Problem requirements –
From the records below, transcribe exactly the lines that begin at the line with "Lemma count_words_cons w" and end at the line with "(** ** Operations on tables *)", both included.

Supplied material –

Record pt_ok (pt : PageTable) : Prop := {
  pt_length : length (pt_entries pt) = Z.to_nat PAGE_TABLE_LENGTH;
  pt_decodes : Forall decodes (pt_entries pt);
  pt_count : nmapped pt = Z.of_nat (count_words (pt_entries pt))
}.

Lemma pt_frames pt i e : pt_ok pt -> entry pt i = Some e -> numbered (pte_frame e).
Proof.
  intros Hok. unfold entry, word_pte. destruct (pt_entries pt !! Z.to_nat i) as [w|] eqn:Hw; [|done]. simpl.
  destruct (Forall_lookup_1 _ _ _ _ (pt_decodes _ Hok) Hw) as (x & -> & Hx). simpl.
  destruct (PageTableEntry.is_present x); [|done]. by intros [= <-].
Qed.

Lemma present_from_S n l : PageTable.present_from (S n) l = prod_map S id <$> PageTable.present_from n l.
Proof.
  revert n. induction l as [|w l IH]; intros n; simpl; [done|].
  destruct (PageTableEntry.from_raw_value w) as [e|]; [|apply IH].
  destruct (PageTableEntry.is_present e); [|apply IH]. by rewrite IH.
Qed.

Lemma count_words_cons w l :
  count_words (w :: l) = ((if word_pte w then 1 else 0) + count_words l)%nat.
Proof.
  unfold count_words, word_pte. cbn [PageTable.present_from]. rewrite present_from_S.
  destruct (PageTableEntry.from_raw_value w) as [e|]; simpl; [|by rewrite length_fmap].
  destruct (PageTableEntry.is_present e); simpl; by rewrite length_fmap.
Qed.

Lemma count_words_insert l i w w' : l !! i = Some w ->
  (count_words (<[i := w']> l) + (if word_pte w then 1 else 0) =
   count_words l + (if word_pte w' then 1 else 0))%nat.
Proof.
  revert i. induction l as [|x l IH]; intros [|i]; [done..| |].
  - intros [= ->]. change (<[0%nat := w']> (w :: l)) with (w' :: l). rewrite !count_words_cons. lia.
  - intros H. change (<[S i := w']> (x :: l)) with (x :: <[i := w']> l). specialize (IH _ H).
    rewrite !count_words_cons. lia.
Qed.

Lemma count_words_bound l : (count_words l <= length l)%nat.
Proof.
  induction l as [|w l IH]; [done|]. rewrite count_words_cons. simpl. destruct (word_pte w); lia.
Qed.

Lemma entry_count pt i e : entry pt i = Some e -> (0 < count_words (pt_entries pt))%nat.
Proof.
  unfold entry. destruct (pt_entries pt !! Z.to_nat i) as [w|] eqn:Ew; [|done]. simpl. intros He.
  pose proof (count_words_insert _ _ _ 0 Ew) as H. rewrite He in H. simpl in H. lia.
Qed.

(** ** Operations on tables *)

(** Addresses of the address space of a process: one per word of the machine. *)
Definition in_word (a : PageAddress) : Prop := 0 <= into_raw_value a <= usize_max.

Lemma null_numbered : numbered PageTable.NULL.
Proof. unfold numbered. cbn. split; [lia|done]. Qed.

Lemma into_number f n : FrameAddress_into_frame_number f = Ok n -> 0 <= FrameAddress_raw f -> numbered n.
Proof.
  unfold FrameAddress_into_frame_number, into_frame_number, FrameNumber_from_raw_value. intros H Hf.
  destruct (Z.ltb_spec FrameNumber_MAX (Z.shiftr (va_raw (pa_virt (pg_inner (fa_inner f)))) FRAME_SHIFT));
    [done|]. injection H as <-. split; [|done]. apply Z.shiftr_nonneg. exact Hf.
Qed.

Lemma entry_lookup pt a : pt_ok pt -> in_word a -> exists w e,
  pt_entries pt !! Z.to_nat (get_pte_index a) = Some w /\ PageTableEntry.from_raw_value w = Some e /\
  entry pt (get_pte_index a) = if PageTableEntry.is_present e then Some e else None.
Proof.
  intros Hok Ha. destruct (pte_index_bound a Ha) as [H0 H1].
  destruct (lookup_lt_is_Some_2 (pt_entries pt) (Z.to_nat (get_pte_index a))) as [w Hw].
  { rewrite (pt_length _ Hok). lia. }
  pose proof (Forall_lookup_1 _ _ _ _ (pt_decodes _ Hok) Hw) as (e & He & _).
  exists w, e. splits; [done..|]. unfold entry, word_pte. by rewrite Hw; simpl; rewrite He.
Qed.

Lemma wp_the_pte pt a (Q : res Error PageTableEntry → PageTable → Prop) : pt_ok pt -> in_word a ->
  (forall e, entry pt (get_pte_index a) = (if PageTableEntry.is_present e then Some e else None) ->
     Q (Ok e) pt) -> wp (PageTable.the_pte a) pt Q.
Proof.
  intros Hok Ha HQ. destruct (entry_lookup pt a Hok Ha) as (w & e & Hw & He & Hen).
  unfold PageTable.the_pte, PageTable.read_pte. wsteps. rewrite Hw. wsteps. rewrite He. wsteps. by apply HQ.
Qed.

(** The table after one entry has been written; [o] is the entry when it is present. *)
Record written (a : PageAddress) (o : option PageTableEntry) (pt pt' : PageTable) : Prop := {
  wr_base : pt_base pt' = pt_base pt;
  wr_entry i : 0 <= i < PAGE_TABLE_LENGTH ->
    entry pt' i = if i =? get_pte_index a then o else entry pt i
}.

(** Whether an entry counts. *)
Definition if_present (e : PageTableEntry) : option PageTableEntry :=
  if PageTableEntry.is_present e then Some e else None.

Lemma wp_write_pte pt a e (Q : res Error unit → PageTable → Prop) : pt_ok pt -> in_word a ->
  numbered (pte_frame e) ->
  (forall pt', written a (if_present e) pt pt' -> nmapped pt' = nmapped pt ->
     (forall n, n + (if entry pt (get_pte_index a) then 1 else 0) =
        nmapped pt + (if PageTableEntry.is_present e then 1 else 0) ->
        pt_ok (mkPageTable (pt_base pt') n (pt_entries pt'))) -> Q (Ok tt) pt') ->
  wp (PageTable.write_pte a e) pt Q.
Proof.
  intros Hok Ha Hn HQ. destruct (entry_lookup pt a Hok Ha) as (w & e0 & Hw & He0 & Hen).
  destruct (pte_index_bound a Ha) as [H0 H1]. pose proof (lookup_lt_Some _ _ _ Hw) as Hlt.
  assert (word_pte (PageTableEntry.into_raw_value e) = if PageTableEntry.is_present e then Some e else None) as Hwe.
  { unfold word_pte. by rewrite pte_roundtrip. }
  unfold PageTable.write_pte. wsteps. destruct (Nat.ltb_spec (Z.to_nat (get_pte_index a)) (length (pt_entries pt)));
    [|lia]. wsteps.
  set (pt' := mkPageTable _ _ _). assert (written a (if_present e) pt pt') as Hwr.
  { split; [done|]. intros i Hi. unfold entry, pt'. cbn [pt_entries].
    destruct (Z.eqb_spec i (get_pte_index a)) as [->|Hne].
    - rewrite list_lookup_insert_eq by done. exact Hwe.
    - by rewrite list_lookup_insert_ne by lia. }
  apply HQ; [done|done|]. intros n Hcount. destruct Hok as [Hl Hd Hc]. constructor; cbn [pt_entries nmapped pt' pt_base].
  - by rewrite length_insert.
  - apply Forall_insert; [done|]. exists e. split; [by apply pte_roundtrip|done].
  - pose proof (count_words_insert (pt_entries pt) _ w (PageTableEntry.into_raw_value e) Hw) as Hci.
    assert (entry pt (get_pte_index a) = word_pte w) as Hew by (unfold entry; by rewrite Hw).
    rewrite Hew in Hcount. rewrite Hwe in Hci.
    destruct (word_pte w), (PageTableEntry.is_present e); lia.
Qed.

Problem solution –
Lemma count_words_cons w l :
  count_words (w :: l) = ((if word_pte w then 1 else 0) + count_words l)%nat.
Proof.
  unfold count_words, word_pte. cbn [PageTable.present_from]. rewrite present_from_S.
  destruct (PageTableEntry.from_raw_value w) as [e|]; simpl; [|by rewrite length_fmap].
  destruct (PageTableEntry.is_present e); simpl; by rewrite length_fmap.
Qed.

Lemma count_words_insert l i w w' : l !! i = Some w ->
  (count_words (<[i := w']> l) + (if word_pte w then 1 else 0) =
   count_words l + (if word_pte w' then 1 else 0))%nat.
Proof.
  revert i. induction l as [|x l IH]; intros [|i]; [done..| |].
  - intros [= ->]. change (<[0%nat := w']> (w :: l)) with (w' :: l). rewrite !count_words_cons. lia.
  - intros H. change (<[S i := w']> (x :: l)) with (x :: <[i := w']> l). specialize (IH _ H).
    rewrite !count_words_cons. lia.
Qed.

Lemma count_words_bound l : (count_words l <= length l)%nat.
Proof.
  induction l as [|w l IH]; [done|]. rewrite count_words_cons. simpl. destruct (word_pte w); lia.
Qed.

Lemma entry_count pt i e : entry pt i = Some e -> (0 < count_words (pt_entries pt))%nat.
Proof.
  unfold entry. destruct (pt_entries pt !! Z.to_nat i) as [w|] eqn:Ew; [|done]. simpl. intros He.
  pose proof (count_words_insert _ _ _ 0 Ew) as H. rewrite He in H. simpl in H. lia.
Qed.

(** ** Operations on tables *)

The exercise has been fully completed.